The first cell line has four different subtypes (A,B,C,D) the second one has only subtype C. It is expected to have subtle changes for some of the genes, but we're not really sure how many and what kind of changes.
I was wondering if this can be analyzed in a straight forward way. What can I say about genes differences between these two populations?
Is it possible to compare them in the standard way, just compare one to the other?
I am not sure it would tell me anything significant. If a genes is DE in the first population, what does it means?
If anyone know of a source or reference of some kind for this kind of experiment, I would appreciate a hint.
thanks
Assa
Just to tack on to Aaron's answer, we have a very straightforward deconvolution method in DESeq2, called unmix(). This was built because we needed it for a few local projects, and we've put it through testing on a number of large bulk RNA-seq datasets now. It does the simple thing of non-negative-combinations-on-raw-expression-scale, while making comparisons between observed expression vector and the non-negative linear combination in a variance stabilized space. I like this VST approach relative to other approaches, which were filtering out the low and highly expressed genes. In my opinion, this is where lots of the signal resides.

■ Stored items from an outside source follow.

Lemma percentile_scan_rank h xs t v :
  hist_rep h xs -> Forall (fun x => 0 <= x < 2 ^ 64) xs -> Z.of_nat (length xs) < 2 ^ 64 ->
  sample_of_rank t xs v -> forall n i,
  Z.of_nat n + i = 480 -> 0 <= i <= bucket_of v ->
  percentile_scan n i t (occurrences (fun x => bucket_of x < i) xs) h = Ok (midpoint (bucket_of v)).
Proof.
  intros Hh HF Hlen Hv n. assert (Hv0 : 0 <= v).
  { destruct Hv as (s & Hp & _ & _ & Hv). rewrite Hp in HF. eapply Forall_lookup_1 in HF; [|done]. lia. }
  pose proof (bucket_range v Hv0).
  induction n as [|n IH]; intros i Hn Hi; [lia|]. cbn [percentile_scan].
  unfold at_Z, at_idx. destruct (Z.ltb_spec i 0); [lia|]. rewrite (hr_buckets h xs Hh i) by lia.
  cbn [rbind]. rewrite <- occurrences_below.
  pose proof (occurrences_le (fun x => bucket_of x < i + 1) xs).
  unfold u64 at 1. rewrite Z.mod_small by lia.
  pose proof (rank_bucket t xs v (i + 1) HF Hv) as Hr.
  destruct (Z.leb_spec t (occurrences (fun x => bucket_of x < i + 1) xs)) as [Hle|Hgt].
  - assert (i = bucket_of v) as -> by (apply Hr in Hle; lia).
    destruct (HistAt_midpoint h xs (bucket_of v) Hh) as (bv & -> & E); [lia|]. cbn [rbind]. by rewrite E.
  - unfold u64. rewrite Z.mod_small by lia. apply IH; [lia|]. split; [lia|].
    destruct (decide (bucket_of v < i + 1)); [|lia]. exfalso. rewrite Hr in *. lia.
Qed.

(** No bucket lies below the first. *)
Lemma occurrences_none xs :
  Forall (fun x => 0 <= x < 2 ^ 64) xs -> occurrences (fun x => bucket_of x < 0) xs = 0.
Proof.
  induction 1 as [|y ys Hy _ IH]; [done|]. rewrite filter_cons.
  destruct (decide (bucket_of y < 0)); [|done]. pose proof (bucket_range y). lia.
Qed.

(** The scan from the first bucket. *)
Lemma percentile_of_rank h xs t v :
  hist_rep h xs -> Forall (fun x => 0 <= x < 2 ^ 64) xs -> Z.of_nat (length xs) < 2 ^ 64 ->
  0 <= v -> sample_of_rank t xs v ->
  percentile_scan (Z.to_nat kBucketCount) 0 t 0 h = Ok (midpoint (bucket_of v)).
Proof.
  intros Hh HF Hn Hv0 Hv. pose proof (bucket_range v Hv0).
  pose proof (percentile_scan_rank h xs t v Hh HF Hn Hv 480%nat 0 ltac:(lia) ltac:(lia)) as Hscan.
  by rewrite occurrences_none in Hscan.
Qed.

(** Rank zero is reached at the first bucket, which stands for 0. *)
Lemma percentile_scan_zero h xs :
  hist_rep h xs -> Z.of_nat (length xs) < 2 ^ 64 ->
  percentile_scan (Z.to_nat kBucketCount) 0 0 0 h = Ok 0.
Proof.
  intros Hh Hn. change (Z.to_nat kBucketCount) with 480%nat. cbn [percentile_scan].
  unfold at_Z at 1, at_idx. cbn [Z.ltb Z.compare]. rewrite (hr_buckets h xs Hh 0) by lia. cbn [rbind].
  pose proof (occurrences_le (fun x => bucket_of x = 0) xs).
  unfold u64 at 1. rewrite Z.mod_small by lia. destruct (Z.leb_spec 0 (0 + occurrences (fun x => bucket_of x = 0) xs)); [|lia].
  destruct (HistAt_midpoint h xs 0 Hh) as (bv & -> & E); [lia|]. cbn [rbind]. by rewrite E.
Qed.

(** ** The percentiles *)

(** C37: the histogram never indexes its buckets out of range and counts every
    sample.  Asked for a percentile it returns 0 if it is empty, the least
    sample for [p <= 0] and the greatest for [p >= 1]; between, 0 if the
    target rounds to rank zero, and if the target is the rank [t >= 1] and [v]
    the sample of that rank, [v] itself for [v <= 1], a value within one part
    in 32 of [v] for samples from 16 to [2^30 - 1] ns, the middle of the last
    bucket for samples of [2^30] ns and more, and for samples from 2 to 15 ns
    a value too large by the power of two below them. *)
Theorem HistPercentile_accurate xs p :
  Forall (fun x => 0 <= x < 2 ^ 64) xs -> Z.of_nat (length xs) < 2 ^ 64 ->
  exists h, HistAddAll xs HistReset = Ok h /\
    HistTotal h = Z.of_nat (length xs) /\
    HistOverflow h = occurrences (fun x => 2 ^ 30 <= x) xs /\
    HistMax h = foldr Z.max 0 xs /\ (xs <> [] -> HistMin h = foldr Z.min UINT64_MAX xs) /\
    (xs = [] -> HistPercentile p h = Ok 0) /\
    (xs <> [] -> fle p (fint 0) = true -> HistPercentile p h = Ok (foldr Z.min UINT64_MAX xs)) /\
    (xs <> [] -> fle p (fint 0) = false -> fge p (fint 1) = true ->
       HistPercentile p h = Ok (foldr Z.max 0 xs)) /\
    (fle p (fint 0) = false -> fge p (fint 1) = false ->
       percentile_target p (Z.of_nat (length xs)) = Ok 0 -> HistPercentile p h = Ok 0) /\
    (forall t v, fle p (fint 0) = false -> fge p (fint 1) = false ->
       percentile_target p (Z.of_nat (length xs)) = Ok t -> sample_of_rank t xs v ->
       exists q, HistPercentile p h = Ok q /\
         (v <= 1 -> q = v) /\ (2 <= v < 16 -> q = v + 2 ^ Z.log2 v) /\
         (16 <= v < 2 ^ 30 -> 32 * Z.abs (q - v) <= v) /\ (2 ^ 30 <= v -> q = 2 ^ 30 - 2 ^ 24)).
Proof.
  intros HF Hn.
  destruct (HistAddAll_rep xs HistReset [] hist_rep_Reset HF) as (h & E & Hh); [simpl; lia|].
  simpl in Hh. exists h. pose proof (hr_total h xs Hh) as Htot.
  assert (Hne : xs <> [] -> hist_total_ h =? 0 = false).
  { intros Hx. rewrite Htot. apply Z.eqb_neq. destruct xs; [done|simpl; lia]. }
  split; [done|]. split; [exact Htot|]. split; [apply Hh|]. split; [apply Hh|].
  split; [intros Hx; unfold HistMin; rewrite Hne by done; apply Hh|].
  unfold HistPercentile. split_and!.
  - intros ->. by rewrite Htot.
  - intros Hx ->. rewrite Hne by done. unfold HistMin. rewrite Hne by done. f_equal. apply Hh.
  - intros Hx -> ->. rewrite Hne by done. f_equal. apply Hh.
  - intros -> -> Ht. destruct (Z.eqb_spec (hist_total_ h) 0); [done|].
    rewrite Htot, Ht. cbn [rbind]. by apply (percentile_scan_zero h xs).
  - intros t v -> -> Ht Hv. exists (midpoint (bucket_of v)).
    assert (Hvx : v ∈ xs).
    { destruct Hv as (s & Hp & _ & _ & Hv). rewrite Hp. by eapply list_elem_of_lookup_2. }
    destruct (proj1 (Forall_forall _ _) HF v Hvx) as [Hv0 _]. pose proof (bucket_range v Hv0).
    rewrite Hne by (intros ->; by apply not_elem_of_nil in Hvx). rewrite Htot, Ht. cbn [rbind].
    split; [by apply (percentile_of_rank h xs)|]. split_and!.
    + intros. apply midpoint_tiny. lia.
    + intros. by apply midpoint_small.
    + intros. by apply midpoint_large.
    + intros. by rewrite bucket_overflow.
Qed.

Lemma HistPercentile_accurate_witness :
  percentile_target (flit 50 2) 5 = Ok 3 /\ sample_of_rank 3 [100; 90; 3000; 90; 2000] 100 /\
  exists h q, HistAddAll [100; 90; 3000; 90; 2000] HistReset = Ok h /\ HistPercentile (flit 50 2) h = Ok q /\
    32 * Z.abs (q - 100) <= 100.
Proof.
  assert (Hr : sample_of_rank 3 [100; 90; 3000; 90; 2000] 100).
  { exists [90; 90; 100; 2000; 3000]. split_and!; [| |lia|done].
    - apply (bool_decide_unpack _). vm_compute. exact I.
    - repeat constructor; lia. }
  split; [by vm_compute|]. split; [exact Hr|].
  destruct (HistPercentile_accurate [100; 90; 3000; 90; 2000] (flit 50 2))
    as (h & E1 & _ & _ & _ & _ & _ & _ & _ & _ & Hrank).
  - repeat constructor; lia.
  - done.
  - destruct (Hrank 3 100) as (q & E2 & _ & _ & Hq & _); [by vm_compute..|exact Hr|].
    exists h, q. split_and!; [exact E1|exact E2|]. apply Hq. lia.
Defined.
Lemma at_events_fresh {A} sym evs : forall xs : list A,
  sym ∉ map event_name evs -> at_events sym evs xs = [].
Proof.
  unfold at_events. induction evs as [|ev evs IH]; intros [|x xs] Hs; try done.
  cbn [map] in Hs. apply not_elem_of_cons in Hs as [Hne Hs]. cbn [zip_with].
  rewrite filter_cons_False by (cbn; congruence). by apply IH.
Qed.

Lemma mids_after_snoc symbols evs rev :
  mids_after symbols (evs ++ [rev]) = mids_after symbols evs ++ [mid_after symbols (evs ++ [rev])].
Proof.
  unfold mids_after. rewrite length_app, Nat.add_1_r, seq_S, map_app. cbn [map Nat.add]. f_equal.
  - apply map_ext_in. intros k [_ Hk]%in_seq. by rewrite take_app_le by lia.
  - by rewrite take_ge by (rewrite length_app; simpl; lia).
Qed.

Lemma series_of_lookup n rows i : i < n -> series_of n rows !! i = Some (omap (fun row => row !! i) rows).
Proof. intros Hi. unfold series_of. by rewrite list_lookup_fmap, lookup_seq_lt. Qed.

Lemma series_of_nil n : series_of n [] = replicate n [].
Proof.
  apply list_eq. intros i. destruct (decide (i < n)) as [Hi|Hi].
  - by rewrite series_of_lookup, lookup_replicate_2.
  - unfold series_of. rewrite !lookup_ge_None_2; [done|..]; rewrite ?length_replicate, ?length_map, ?length_seq; lia.
Qed.

Lemma push_signals_series n rows row :
  length row = n -> push_signals row (series_of n rows) = series_of n (rows ++ [row]).
Proof.
  intros Hr. apply list_eq. intros i. unfold push_signals. rewrite lookup_zip_with.
  destruct (decide (i < n)) as [Hi|Hi].
  - rewrite !series_of_lookup by done. destruct (lookup_lt_is_Some_2 row i) as [d Hd]; [lia|].
    rewrite Hd. cbn. rewrite omap_app. cbn. by rewrite Hd.
  - unfold series_of. rewrite list_lookup_fmap, lookup_seq_ge by lia. cbn.
    by rewrite list_lookup_fmap, lookup_seq_ge by lia.
Qed.

Lemma mids_after_length symbols evs : length (mids_after symbols evs) = length evs.
Proof. unfold mids_after. by rewrite length_map, length_seq. Qed.

Lemma at_events_length {A} sym evs : forall xs : list A,
  length xs = length evs -> length (at_events sym evs xs) = events_of sym evs.
Proof.
  unfold at_events, events_of.
  induction evs as [|ev evs IH]; intros [|x xs] Hl; try done. simpl in Hl. cbn [zip_with].
  rewrite !filter_cons. cbn [fst]. specialize (IH xs ltac:(lia)). rewrite length_map in IH |- *.
  destruct (decide (event_name ev = sym)); cbn [length]; by rewrite IH.
Qed.

Lemma at_events_elem {A} sym evs (xs : list A) x : x ∈ at_events sym evs xs -> x ∈ xs.
Proof.
  unfold at_events. intros ([ev y] & -> & Hin)%list_elem_of_fmap.
  apply list_elem_of_filter in Hin as [_ Hin]. by apply elem_of_zip_r in Hin.
Qed.

Lemma omap_length_all {A B} (g : A -> option B) l :
  Forall (fun x => is_Some (g x)) l -> length (omap g l) = length l.
Proof. induction 1 as [|x l [y Hy] _ IH]; [done|]. cbn. rewrite Hy. cbn. by rewrite IH. Qed.

(** *** One event, on the declared quotes *)

(** Comparisons with zero. *)
Hypothesis positive : forall x : D, fgt x (fint 0) = true -> fle x (fint 0) = false.
Hypothesis zero_le : fle (fint (T:=D) 0) (fint 0) = true.

Lemma zero_not_positive : fgt (fint (T:=D) 0) (fint 0) = false.
Proof. destruct (fgt _ _) eqn:E; [|done]. apply positive in E. congruence. Qed.

Lemma prices_snoc sel evs rev :
  prices sel (evs ++ [rev]) =
  prices sel evs ++ (if sel rev && fgt (event_price rev) (fint 0) then [event_price rev] else []).
Proof.
  unfold prices. rewrite filter_app, map_app, filter_cons, filter_nil. f_equal.
  by destruct (sel rev && _); rewrite ?decide_True, ?decide_False by done.
Qed.
(* ===== verification/ProgramFacts.v ===== *)
(** * Parsing a program text

    [ParseProgram] on every source text: it ends, without undefined
    behaviour, and what it returns is described by the text's lines, the
    grammar, the type checker and constant folding. *)

From S2P Require Import Prelude Errors Arith Ast Lexer TypeCheck ConstFold Parser SymbolTable SignalProgram TypeFacts LexerFacts ParserFacts.
From Stdlib Require Import Ascii.

Section program.
Context {D : Type} `{Fp D} `{EqDecision D}.

(** The token vectors of the lexer have the shape the parser relies on. *)
Lemma tiling_shape source pos (toks : list (Token D)) :
  tiling source pos toks ->
  exists body eof, toks = body ++ [eof] /\ tok_kind eof = EndOfFile /\
    Forall (fun t => tok_kind t <> EndOfFile) body.
Proof.
  induction 1 as [|pos n k t toks ? Ht _ (body & eof & -> & He & Hb)].
  - by exists [], (eof_token (length source)).
  - exists (t :: body), eof. split_and!; [done|done|]. constructor; [apply Ht|done].
Qed.

(** A line without its comment and outer blanks. *)
Definition clean (raw_line : list ascii) : list ascii := Trim (strip_comment raw_line).

(** The tokens of a cleaned line, stamped with its number, before the end. *)
Definition line_tokens (line_no : N) (line : list ascii) (body : list (Token D)) : Prop :=
  exists toks eof, Tokenize (str line) = Ok (toks ++ [eof]) /\ body = map (stamp_line line_no) toks.

(** The definitions of the lines, in order, as they are before numbering. *)
Inductive program_text : N -> list (list ascii) -> list (ParamDef D) -> list (SignalDef D) -> Prop :=
| text_end n : program_text n [] [] []
| text_blank n raw lines params signals :
    clean raw = [] -> program_text ((n + 1) mod 2 ^ 32) lines params signals ->
    program_text n (raw :: lines) params signals
| text_param n raw lines params signals body name e v i :
    line_tokens ((n + 1) mod 2 ^ 32) (clean raw) body -> sentence Param body name e ->
    TypeCheckExpr e = Ok TNumber -> AsNumber (FoldConstants e) = Some v ->
    program_text ((n + 1) mod 2 ^ 32) lines params signals ->
    program_text n (raw :: lines) (MkParam (tok_lexeme name) v i (tok_loc name) :: params) signals
| text_signal n raw lines params signals body name e :
    line_tokens ((n + 1) mod 2 ^ 32) (clean raw) body -> sentence Signal body name e ->
    TypeCheckExpr e = Ok TNumber ->
    program_text ((n + 1) mod 2 ^ 32) lines params signals ->
    program_text n (raw :: lines) params (MkSignal (tok_lexeme name) (FoldConstants e) :: signals).

Lemma with_line_safe {A} (Q : A -> Prop) line m : safe Q m -> safe Q (with_line line m).
Proof. by destruct m as [|[]]. Qed.

Lemma TypeCheckSignal_safe (s : SignalDef D) :
  safe (fun _ => TypeCheckExpr (sig_body s) = Ok TNumber) (TypeCheckSignal s).
Proof.
  unfold TypeCheckSignal. pose proof (TypeCheckExpr_safe (sig_body s)) as Hs.
  destruct (TypeCheckExpr (sig_body s)) as [t|[]]; try done. simpl. case_decide; [|done].
  simpl. by subst.
Qed.

Lemma line_tokens_ok line_no (raw : list ascii) :
  safe (fun toks => exists body eof, map (stamp_line line_no) toks = body ++ [eof] /\
      tok_kind eof = EndOfFile /\ Forall (fun t => tok_kind t <> EndOfFile) body /\
      line_tokens line_no (clean raw) body) (Tokenize (D:=D) (str (clean raw))).
Proof.
  pose proof (TokenizeLoop_tiles (D:=D) (chars (str (clean raw)))
    (S (length (chars (str (clean raw))))) 0) as Ht.
  assert (Hs : safe (tiling (chars (str (clean raw))) 0) (Tokenize (D:=D) (str (clean raw))))
    by (apply Ht; lia). clear Ht.
  destruct (Tokenize _) as [toks|] eqn:E; [|exact Hs].
  apply tiling_shape in Hs as (body & eof & -> & He & Hb).
  exists (map (stamp_line line_no) body), (stamp_line line_no eof). split_and!.
  - by rewrite map_app.
  - done.
  - apply Forall_fmap. by eapply Forall_impl.
  - by exists body, eof.
Qed.

(** What one line adds. *)
Definition line_effect (n : N) (raw : list ascii) (out out' : ProgramDef D) : Prop :=
  forall lines params signals,
    program_text ((n + 1) mod 2 ^ 32) lines params signals ->
    exists params' signals', program_text n (raw :: lines) params' signals' /\
      prog_params out ++ params' = prog_params out' ++ params /\
      prog_signals out ++ signals' = prog_signals out' ++ signals.

Lemma ParseLine_safe n raw out :
  safe (line_effect n raw out) (ParseLine out ((n + 1) mod 2 ^ 32) raw).
Proof.
  unfold ParseLine. fold (clean raw). pose proof (line_tokens_ok ((n + 1) mod 2 ^ 32) raw) as Hl.
  destruct (clean raw) as [|c cs] eqn:Hclean.
  { intros lines params signals Ht. exists params, signals.
    split_and!; [by apply text_blank|done|done]. }
  eapply safe_bind; [exact Hl|]. intros toks (body & eof & -> & He & Hb & Htok).
  rewrite <-Hclean in Htok. apply with_line_safe. case_decide as Hfirst.
  - rewrite ParseParamDef_head.
    apply (safe_bind (fun def => exists name e v, sentence Param body name e /\
      TypeCheckExpr e = Ok TNumber /\ AsNumber (FoldConstants e) = Some v /\
      def = MkParam (tok_lexeme name) v (-1) (tok_loc name))).
    + apply definition_head_safe; [done|done|done|]. intros name e Hs.
      eapply safe_bind; [apply TypeCheckSignal_safe|]. intros [] Hty. simpl in Hty.
      destruct (AsNumber (FoldConstants e)) as [v|] eqn:Ev; [|done].
      by exists name, e, v.
    + intros ? (name & e & v & Hs & Hty & Hv & ->). simpl. intros lines params signals Ht.
      exists (MkParam (tok_lexeme name) v (Z.of_nat (length (prog_params out))) (tok_loc name)
        :: params), signals.
      split_and!; [by eapply text_param|by simpl; rewrite <-(assoc app)|done].
  - rewrite ParseSignalDef_head.
    apply (safe_bind (fun def => exists name e, sentence Signal body name e /\
      def = MkSignal (tok_lexeme name) e)).
    + apply definition_head_safe; [done|done|done|]. intros name e Hs. by exists name, e.
    + intros ? (name & e & Hs & ->). eapply safe_bind; [apply TypeCheckSignal_safe|].
      intros [] Hty. simpl in *. intros lines params signals Ht.
      exists params, (MkSignal (tok_lexeme name) (FoldConstants e) :: signals).
      split_and!; [by eapply text_signal|done|by simpl; rewrite <-(assoc app)].
Qed.

Lemma ParseLines_safe lines n out :
  safe (fun out' => exists params signals, program_text n lines params signals /\
      prog_params out' = prog_params out ++ params /\
      prog_signals out' = prog_signals out ++ signals)
    (ParseLines out n lines).
Proof.
  revert n out. induction lines as [|raw lines IH]; intros n out; simpl.
  - exists [], []. rewrite !app_nil_r. split_and!; [constructor|done|done].
  - eapply safe_bind; [apply ParseLine_safe|]. intros out1 H1.
    eapply safe_weaken; [apply IH|]. intros out2 (params & signals & Ht & -> & ->).
    destruct (H1 _ _ _ Ht) as (params' & signals' & Ht' & <- & <-). eauto.
Qed.

(** ** Numbering and names *)

Definition renumber (i : nat) (p : ParamDef D) : ParamDef D :=
  MkParam (par_name p) (par_default p) (Z.of_nat i) (par_loc p).

Lemma number_params_safe params i (ids : gmap string Z) :
  safe (fun '(params', ids') =>
      params' = imap (fun k => renumber (i + k)) params /\
      NoDup (map par_name params) /\ (forall p, p ∈ params -> ids !! par_name p = None) /\
      forall x z, ids' !! x = Some z <->
        ids !! x = Some z \/
        exists k p, params !! k = Some p /\ par_name p = x /\ z = Z.of_nat (i + k))
    (number_params i ids params).
Proof.
  revert i ids. induction params as [|p rest IH]; intros i ids.
  { simpl. split_and!; [done|constructor|set_solver|]. intros x z. split; [by left|].
    by intros [|(k & p & Hp & _)]; [|destruct k]. }
  cbn [number_params par_name par_id]. destruct (ids !! par_name p) as [|] eqn:Hid; [exact I|].
  eapply safe_bind; [apply IH|]. intros [rest' ids'] (-> & Hnd & Hfresh & Hids). simpl.
  split_and!.
  - unfold renumber at 2. rewrite Nat.add_0_r. f_equal. apply imap_ext. intros k q _. simpl.
    by rewrite Nat.add_succ_r.
  - constructor; [|done]. intros (q & E & Hq)%list_elem_of_fmap.
    apply Hfresh in Hq. rewrite <-E, lookup_insert_eq in Hq. discriminate.
  - intros q [->|Hq]%elem_of_cons; [done|]. by apply Hfresh, lookup_insert_None in Hq as [? _].
  - intros x z. rewrite Hids, lookup_insert_Some. split.
    + intros [[[<- <-]|[_ Hx]]|(k & q & Hq & <- & ->)]; [|by left|].
      * right. exists 0, p. split_and!; [done|done|lia].
      * right. exists (S k), q. split_and!; [done|done|lia].
    + intros [Hx|(k & q & Hq & <- & ->)].
      * left. right. split; [congruence|done].
      * destruct k as [|k]; simpl in Hq.
        -- simplify_eq. left. left. split; [done|lia].
        -- right. exists k, q. split_and!; [done|done|lia].
Qed.

Lemma check_signal_names_safe signals names (ids : gmap string Z) :
  safe (fun _ => NoDup (map sig_name signals) /\
      forall s : SignalDef D, s ∈ signals -> sig_name s ∉ names /\ ids !! sig_name s = None)
    (check_signal_names names ids signals).
Proof.
  revert names. induction signals as [|s rest IH]; intros names.
  { simpl. split; [constructor|]. intros s Hs. by apply elem_of_nil in Hs. }
  cbn [check_signal_names]. eapply safe_bind; [apply safe_ensure|]. intros _ Hn%negb_true_iff.
  apply bool_decide_eq_false in Hn. destruct (ids !! sig_name s) eqn:Hid; [exact I|].
  eapply safe_weaken; [apply IH|]. simpl. intros _ [Hnd Hr]. split.
  - constructor; [|done]. intros (q & E & Hq)%list_elem_of_fmap. apply Hr in Hq as [Hq _].
    set_solver.
  - intros q [->|Hq]%elem_of_cons; [done|]. apply Hr in Hq as [Hq ?]. split; [set_solver|done].
Qed.

(** A resolved tree refers to no parameter by name. *)
Lemma ResolveParameterRefs_refs (ids : gmap string Z) (e : Expr D) x :
  x ∈ CollectRefs (ResolveParameterRefs ids e) -> ids !! x = None.
Proof.
  induction e using Expr_rect'; cbn [ResolveParameterRefs].
  - simpl. set_solver.
  - destruct (ids !! n) eqn:E; simpl; set_solver.
  - simpl. set_solver.
  - exact IHe.
  - cbn [CollectRefs]. set_solver.
  - assert (G : forall l : list (Expr D), Forall (fun e => x ∈ CollectRefs (ResolveParameterRefs ids e) ->
        ids !! x = None) l ->
      x ∈ ⋃ (map CollectRefs (map (ResolveParameterRefs ids) l)) -> ids !! x = None).
    { intros l Hl (X & HX & Hx)%elem_of_union_list. rewrite !list_elem_of_fmap in HX.
      destruct HX as (y & -> & (z & -> & Hz)%list_elem_of_fmap).
      rewrite Forall_forall in Hl. by eapply Hl. }
    cbn [CollectRefs]. destruct args as [|a rest].
    { simpl. destruct (IsTickerFirstArgFn n); simpl; set_solver. }
    destruct (IsTickerFirstArgFn n).
    + simpl. apply (G rest). by inversion H0.
    + apply (G (a :: rest)). exact H0.
  - cbn [CollectRefs]. set_solver.
Qed.
End program.

(** C25: parsing a program is total and says what the text says: on every
    source text [ParseProgram] ends, without undefined behaviour, in an
    exception or in the program of the text.  The non-blank lines are, in
    order, sentences of the grammar that type check as numbers: parameters,
    whose folded default is a literal and whose ids are their positions, and
    at least one signal, with its folded body in which every parameter's name
    is a reference to its id.  All names are distinct. *)
Theorem ParseProgram_correct {D} `{Fp D} `{EqDecision D} (source : string) :
  safe (fun program => exists params signals (ids : gmap string Z),
      program_text 0 (getlines (chars source) []) params signals /\
      signals <> [] /\ NoDup (map sig_name signals ++ map par_name params) /\
      prog_params program = imap (fun i p =>
        MkParam (par_name p) (par_default p) (Z.of_nat i) (par_loc p)) params /\
      (forall x z, ids !! x = Some z <->
         exists k p, params !! k = Some p /\ par_name p = x /\ z = Z.of_nat k) /\
      prog_signals program = map (fun s =>
        MkSignal (sig_name s) (ResolveParameterRefs ids (sig_body s))) signals /\
      Forall (fun s => forall x, x ∈ CollectRefs (sig_body s) -> ids !! x = None)
        (prog_signals program))
    (ParseProgram source).
Proof.
  unfold ParseProgram. eapply safe_bind; [apply ParseLines_safe|].
  intros out (params & signals & Ht & Hp & Hs). simpl in Hp, Hs.
  eapply safe_bind; [apply safe_ensure|]. intros _ Hne%negb_true_iff%Nat.eqb_neq.
  eapply safe_bind; [apply number_params_safe|].
  intros [params' ids] (-> & Hnd & _ & Hids).
  eapply safe_bind; [apply check_signal_names_safe|]. intros _ [Hnd' Hfr]. simpl.
  rewrite Hp, Hs in *. exists params, signals, ids. split_and!.
  - exact Ht.
  - by destruct signals.
  - apply NoDup_app. split_and!; [done| |done].
    intros x (s & -> & Hin)%list_elem_of_fmap (p & E & Hp')%list_elem_of_fmap.
    apply Hfr in Hin as [_ Hnone]. apply list_elem_of_lookup in Hp' as [k Hk].
    enough (ids !! sig_name s = Some (Z.of_nat k)) by congruence.
    apply Hids. right. exists k, p. split_and!; [done|done|lia].
  - reflexivity.
  - intros x z. rewrite Hids, lookup_empty. split.
    + intros [|(k & p & ?)]; [done|]. exists k, p. done.
    + intros (k & p & ?). right. by exists k, p.
  - reflexivity.
  - apply Forall_fmap, Forall_forall. intros s _ x. simpl. apply ResolveParameterRefs_refs.
Qed.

Thanks Michael for this suggestion. This is one function I haven't seen before. Looking at the `?unmix` information, I was wondering if I understand it correctly.
Using this would mean that in `x` are my samples with the mixed population and `pure` are the samples withe only one subtype. Is this correct?
Thanks for the fast response. This is what i also thought. I still doubt though, that this is what they are looking for. Maybe a little more background information would help. The experiment is about dendrites in drosophila's brains. We are interested in a neural population which is responsible for motion. This can be divided into the aforementioned four subtypes, which are responsible for different kind of motion. Although their morphology is similar the four subtypes differ in he crucial parts responsible for their functionality.
The problems is that the four subtypes A-D are not separable. The best one can achieve is a mixture of cells with higher A-B amount and low(er) C-D amount of cells. But this still wouldn't tell me how much RNA from each subtype is in the mixed samples.
And yes, you're right, the next step in the plan is to do a single-cell RNA-Seq experiment, but as this takes more time and effort, it was considered to first try and see if one can get some preliminary results doing a standard RNA-Seq experiment.